**What this task involves:** Find the line with "59f111f1 923f82a4 ab1c5ed5" in the records below. Copy it and every line after it, up to and including the line with "let w16 := wrap".

**Task material:**

○ ○ ○ ○ ○

(** * Verification of [scripts/download_datasets.py]

    A shallow embedding of the dataset download script
    ([DatasetDownloader] and the [__main__] block) and the properties of
    its specification.

    The script is sequential I/O orchestration, so the embedding is a
    state-and-exception monad over an explicit world: a filesystem
    (finite map from paths to nodes), the interpreter's module table and
    the trace of observable events (prints, network, subprocess and hub
    calls, method entries and exits).  Everything the script cannot decide
    on its own (what a URL serves, what an archive contains, whether an
    import or an installer succeeds) comes from an environment record. *)

From Stdlib Require Import ZArith List String Ascii Bool Lia.
From Stdlib.Strings Require Import Byte.
From stdpp Require Import base option list gmap strings.
From Equations Require Import Equations.
From Equations.Prop Require Import Logic.

Local Open Scope string_scope.
Local Open Scope list_scope.
Local Open Scope Z_scope.

(** * SHA-256 ([hashlib.sha256]) *)

(** The script hashes through [hashlib]: an object created by
    [hashlib.sha256()], fed with [update(chunk)] and read with
    [hexdigest()].  The object is modelled with the state a streaming
    implementation keeps (chaining value, pending bytes, byte count),
    following FIPS 180-4 on 32-bit words represented in [Z]. *)
Module SHA256.

Definition wrap (x : Z) : Z := x mod 2 ^ 32.
Definition rotr (n x : Z) : Z :=
  Z.lor (Z.shiftr x n) (wrap (Z.shiftl x (32 - n))).
Definition shr (n x : Z) : Z := Z.shiftr x n.

Definition Ch (x y z : Z) : Z :=
  Z.lxor (Z.land x y) (Z.land (wrap (Z.lnot x)) z).
Definition Maj (x y z : Z) : Z :=
  Z.lxor (Z.lxor (Z.land x y) (Z.land x z)) (Z.land y z).
Definition bsig0 (x : Z) : Z := Z.lxor (Z.lxor (rotr 2 x) (rotr 13 x)) (rotr 22 x).
Definition bsig1 (x : Z) : Z := Z.lxor (Z.lxor (rotr 6 x) (rotr 11 x)) (rotr 25 x).
Definition ssig0 (x : Z) : Z := Z.lxor (Z.lxor (rotr 7 x) (rotr 18 x)) (shr 3 x).
Definition ssig1 (x : Z) : Z := Z.lxor (Z.lxor (rotr 17 x) (rotr 19 x)) (shr 10 x).

(** Hexadecimal text, used for the constant tables and for digests. *)
Definition hex_value (c : ascii) : option Z :=
  let n := Z.of_nat (nat_of_ascii c) in
  if (48 <=? n) && (n <=? 57) then Some (n - 48)
  else if (97 <=? n) && (n <=? 102) then Some (n - 87)
  else None.

Fixpoint hex_words_go (s : string) (cur : option Z) : list Z :=
  match s with
  | EmptyString => match cur with Some w => [w] | None => [] end
  | String c rest =>
      match hex_value c with
      | Some d => hex_words_go rest (Some (16 * default 0 cur + d))
      | None => match cur with
                | Some w => w :: hex_words_go rest None
                | None => hex_words_go rest None
                end
      end
  end.
Definition hex_words (s : string) : list Z := hex_words_go s None.

Definition K : list Z := hex_words
  "428a2f98 71374491 b5c0fbcf e9b5dba5 3956c25b 59f111f1 923f82a4 ab1c5ed5
   d807aa98 12835b01 243185be 550c7dc3 72be5d74 80deb1fe 9bdc06a7 c19bf174
   e49b69c1 efbe4786 0fc19dc6 240ca1cc 2de92c6f 4a7484aa 5cb0a9dc 76f988da
   983e5152 a831c66d b00327c8 bf597fc7 c6e00bf3 d5a79147 06ca6351 14292967
   27b70a85 2e1b2138 4d2c6dfc 53380d13 650a7354 766a0abb 81c2c92e 92722c85
   a2bfe8a1 a81a664b c24b8b70 c76c51a3 d192e819 d6990624 f40e3585 106aa070
   19a4c116 1e376c08 2748774c 34b0bcb5 391c0cb3 4ed8aa4a 5b9cca4f 682e6ff3
   748f82ee 78a5636f 84c87814 8cc70208 90befffa a4506ceb bef9a3f7 c67178f2".

Definition IV : list Z := hex_words
  "6a09e667 bb67ae85 3c6ef372 a54ff53a 510e527f 9b05688c 1f83d9ab 5be0cd19".

Definition byte_val (b : byte) : Z := Z.of_N (Byte.to_N b).
Definition byte_of_Z (z : Z) : byte :=
  default x00 (Byte.of_N (Z.to_N (z mod 256))).

(** Big-endian packing of bytes into 32-bit words and back. *)
Fixpoint words_of_bytes (bs : list byte) : list Z :=
  match bs with
  | b0 :: b1 :: b2 :: b3 :: rest =>
      (((byte_val b0 * 256 + byte_val b1) * 256 + byte_val b2) * 256 + byte_val b3)
        :: words_of_bytes rest
  | _ => []
  end.
Definition bytes_of_word (w : Z) : list byte :=
  [byte_of_Z (Z.shiftr w 24); byte_of_Z (Z.shiftr w 16);
   byte_of_Z (Z.shiftr w 8); byte_of_Z w].

(** Message schedule: [win] holds the sixteen most recent words. *)
Fixpoint schedule (n : nat) (win : list Z) : list Z :=
  match n with
  | O => []
  | S k =>
      match win with
      | [] => []
      | w0 :: rest =>
          let w16 := wrap (ssig1 (nth 14 win 0) + nth 9 win 0
                           + ssig0 (nth 1 win 0) + w0) in
          w0 :: schedule k (rest ++ [w16])
      end
  end.

Record regs := Regs { ra : Z; rb : Z; rc : Z; rd : Z; re : Z; rf : Z; rg : Z; rh : Z }.

Definition round (r : regs) (kw : Z * Z) : regs :=
  let t1 := wrap (rh r + bsig1 (re r) + Ch (re r) (rf r) (rg r) + fst kw + snd kw) in
  let t2 := wrap (bsig0 (ra r) + Maj (ra r) (rb r) (rc r)) in
  Regs (wrap (t1 + t2)) (ra r) (rb r) (rc r) (wrap (rd r + t1)) (re r) (rf r) (rg r).

Definition regs_of (H : list Z) : regs :=
  Regs (nth 0 H 0) (nth 1 H 0) (nth 2 H 0) (nth 3 H 0)
       (nth 4 H 0) (nth 5 H 0) (nth 6 H 0) (nth 7 H 0).

(** One application of the compression function to a 64-byte block. *)
Definition compress (H : list Z) (block : list byte) : list Z :=
  let r0 := regs_of H in
  let r := fold_left round (combine K (schedule 64 (words_of_bytes block))) r0 in
  [wrap (ra r0 + ra r); wrap (rb r0 + rb r); wrap (rc r0 + rc r); wrap (rd r0 + rd r);
   wrap (re r0 + re r); wrap (rf r0 + rf r); wrap (rg r0 + rg r); wrap (rh r0 + rh r)].

(** [absorb n H data] compresses the first [n] blocks of [data] and
    returns the new chaining value with the bytes left over. *)
Fixpoint absorb (n : nat) (H : list Z) (data : list byte) : list Z * list byte :=
  match n with
  | O => (H, data)
  | S k => absorb k (compress H (firstn 64 data)) (skipn 64 data)
  end.

Record state := State { chain : list Z; pending : list byte; count : nat }.

(** [hashlib.sha256()] *)
Definition init : state := State IV [] 0%nat.

(** [h.update(data)] *)
Definition update (st : state) (data : list byte) : state :=
  let all := pending st ++ data in
  let '(H, rest) := absorb (length all / 64)%nat (chain st) all in
  State H rest (count st + length data)%nat.

Definition be64 (z : Z) : list byte :=
  bytes_of_word (Z.shiftr z 32) ++ bytes_of_word z.

Definition padding (total : nat) : list byte :=
  x80 :: repeat x00 (Z.to_nat ((55 - Z.of_nat total) mod 64))
      ++ be64 (8 * Z.of_nat total).

(** [h.digest()] *)
Definition digest (st : state) : list byte :=
  let tail := pending st ++ padding (count st) in
  concat (map bytes_of_word (fst (absorb (length tail / 64)%nat (chain st) tail))).

Definition hex_digit (z : Z) : ascii :=
  ascii_of_nat (Z.to_nat (if z <? 10 then 48 + z else 87 + z)).

Fixpoint hex_of_bytes (bs : list byte) : string :=
  match bs with
  | [] => EmptyString
  | b :: rest =>
      String (hex_digit (byte_val b / 16))
        (String (hex_digit (byte_val b mod 16)) (hex_of_bytes rest))
  end.

(** [h.hexdigest()] *)
Definition hexdigest (st : state) : string := hex_of_bytes (digest st).

(** The invariant of a hash object: eight chaining words and less than
    a block of pending bytes. *)
Definition wf (st : state) : Prop :=
  length (chain st) = 8%nat /\ (length (pending st) < 64)%nat.

(** The digest of a whole message, [hashlib.sha256(msg).hexdigest()]. *)
Definition sha256_hex (msg : list byte) : string := hexdigest (update init msg).

End SHA256.

Definition bytes_of_string (s : string) : list byte := list_byte_of_string s.

#[global] Instance byte_eq_dec : EqDecision byte := Byte.byte_eq_dec.

(** * Python values the script handles *)

(** ** Exceptions *)

(** The classes the handlers of the script tell apart.  [KeyboardInterrupt]
    derives from [BaseException] only; every other class below derives
    from [Exception].  [OtherError] stands for any further subclass of
    [Exception] a library may raise. *)
Inductive exn_class :=
| KeyboardInterrupt
| ImportError
| ValueError
| FileNotFoundError
| FileExistsError
| IsADirectoryError
| NotADirectoryError
| URLError
| CalledProcessError
| BadZipFile
| ReadError
| OtherError.

Record exn := Exn { exn_cls : exn_class; exn_msg : string }.

(** [except Exception] *)
Definition is_Exception (e : exn) : bool :=
  match exn_cls e with KeyboardInterrupt => false | _ => true end.

(** [except ImportError] *)
Definition is_ImportError (e : exn) : bool :=
  match exn_cls e with ImportError => true | _ => false end.

(** [except KeyboardInterrupt] *)
Definition is_KeyboardInterrupt (e : exn) : bool :=
  match exn_cls e with KeyboardInterrupt => true | _ => false end.

(** ** Strings and paths *)

Definition nl : string := String (ascii_of_nat 10) EmptyString.

(** [str.lower()] on ASCII letters (other characters are kept). *)
Definition lower_ascii (c : ascii) : ascii :=
  let n := nat_of_ascii c in
  if ((65 <=? n) && (n <=? 90))%nat then ascii_of_nat (n + 32) else c.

○ ○ ○ ○ ○

**Response area:**
  "428a2f98 71374491 b5c0fbcf e9b5dba5 3956c25b 59f111f1 923f82a4 ab1c5ed5
   d807aa98 12835b01 243185be 550c7dc3 72be5d74 80deb1fe 9bdc06a7 c19bf174
   e49b69c1 efbe4786 0fc19dc6 240ca1cc 2de92c6f 4a7484aa 5cb0a9dc 76f988da
   983e5152 a831c66d b00327c8 bf597fc7 c6e00bf3 d5a79147 06ca6351 14292967
   27b70a85 2e1b2138 4d2c6dfc 53380d13 650a7354 766a0abb 81c2c92e 92722c85
   a2bfe8a1 a81a664b c24b8b70 c76c51a3 d192e819 d6990624 f40e3585 106aa070
   19a4c116 1e376c08 2748774c 34b0bcb5 391c0cb3 4ed8aa4a 5b9cca4f 682e6ff3
   748f82ee 78a5636f 84c87814 8cc70208 90befffa a4506ceb bef9a3f7 c67178f2".

Definition IV : list Z := hex_words
  "6a09e667 bb67ae85 3c6ef372 a54ff53a 510e527f 9b05688c 1f83d9ab 5be0cd19".

Definition byte_val (b : byte) : Z := Z.of_N (Byte.to_N b).
Definition byte_of_Z (z : Z) : byte :=
  default x00 (Byte.of_N (Z.to_N (z mod 256))).

(** Big-endian packing of bytes into 32-bit words and back. *)
Fixpoint words_of_bytes (bs : list byte) : list Z :=
  match bs with
  | b0 :: b1 :: b2 :: b3 :: rest =>
      (((byte_val b0 * 256 + byte_val b1) * 256 + byte_val b2) * 256 + byte_val b3)
        :: words_of_bytes rest
  | _ => []
  end.
Definition bytes_of_word (w : Z) : list byte :=
  [byte_of_Z (Z.shiftr w 24); byte_of_Z (Z.shiftr w 16);
   byte_of_Z (Z.shiftr w 8); byte_of_Z w].

(** Message schedule: [win] holds the sixteen most recent words. *)
Fixpoint schedule (n : nat) (win : list Z) : list Z :=
  match n with
  | O => []
  | S k =>
      match win with
      | [] => []
      | w0 :: rest =>
          let w16 := wrap (ssig1 (nth 14 win 0) + nth 9 win 0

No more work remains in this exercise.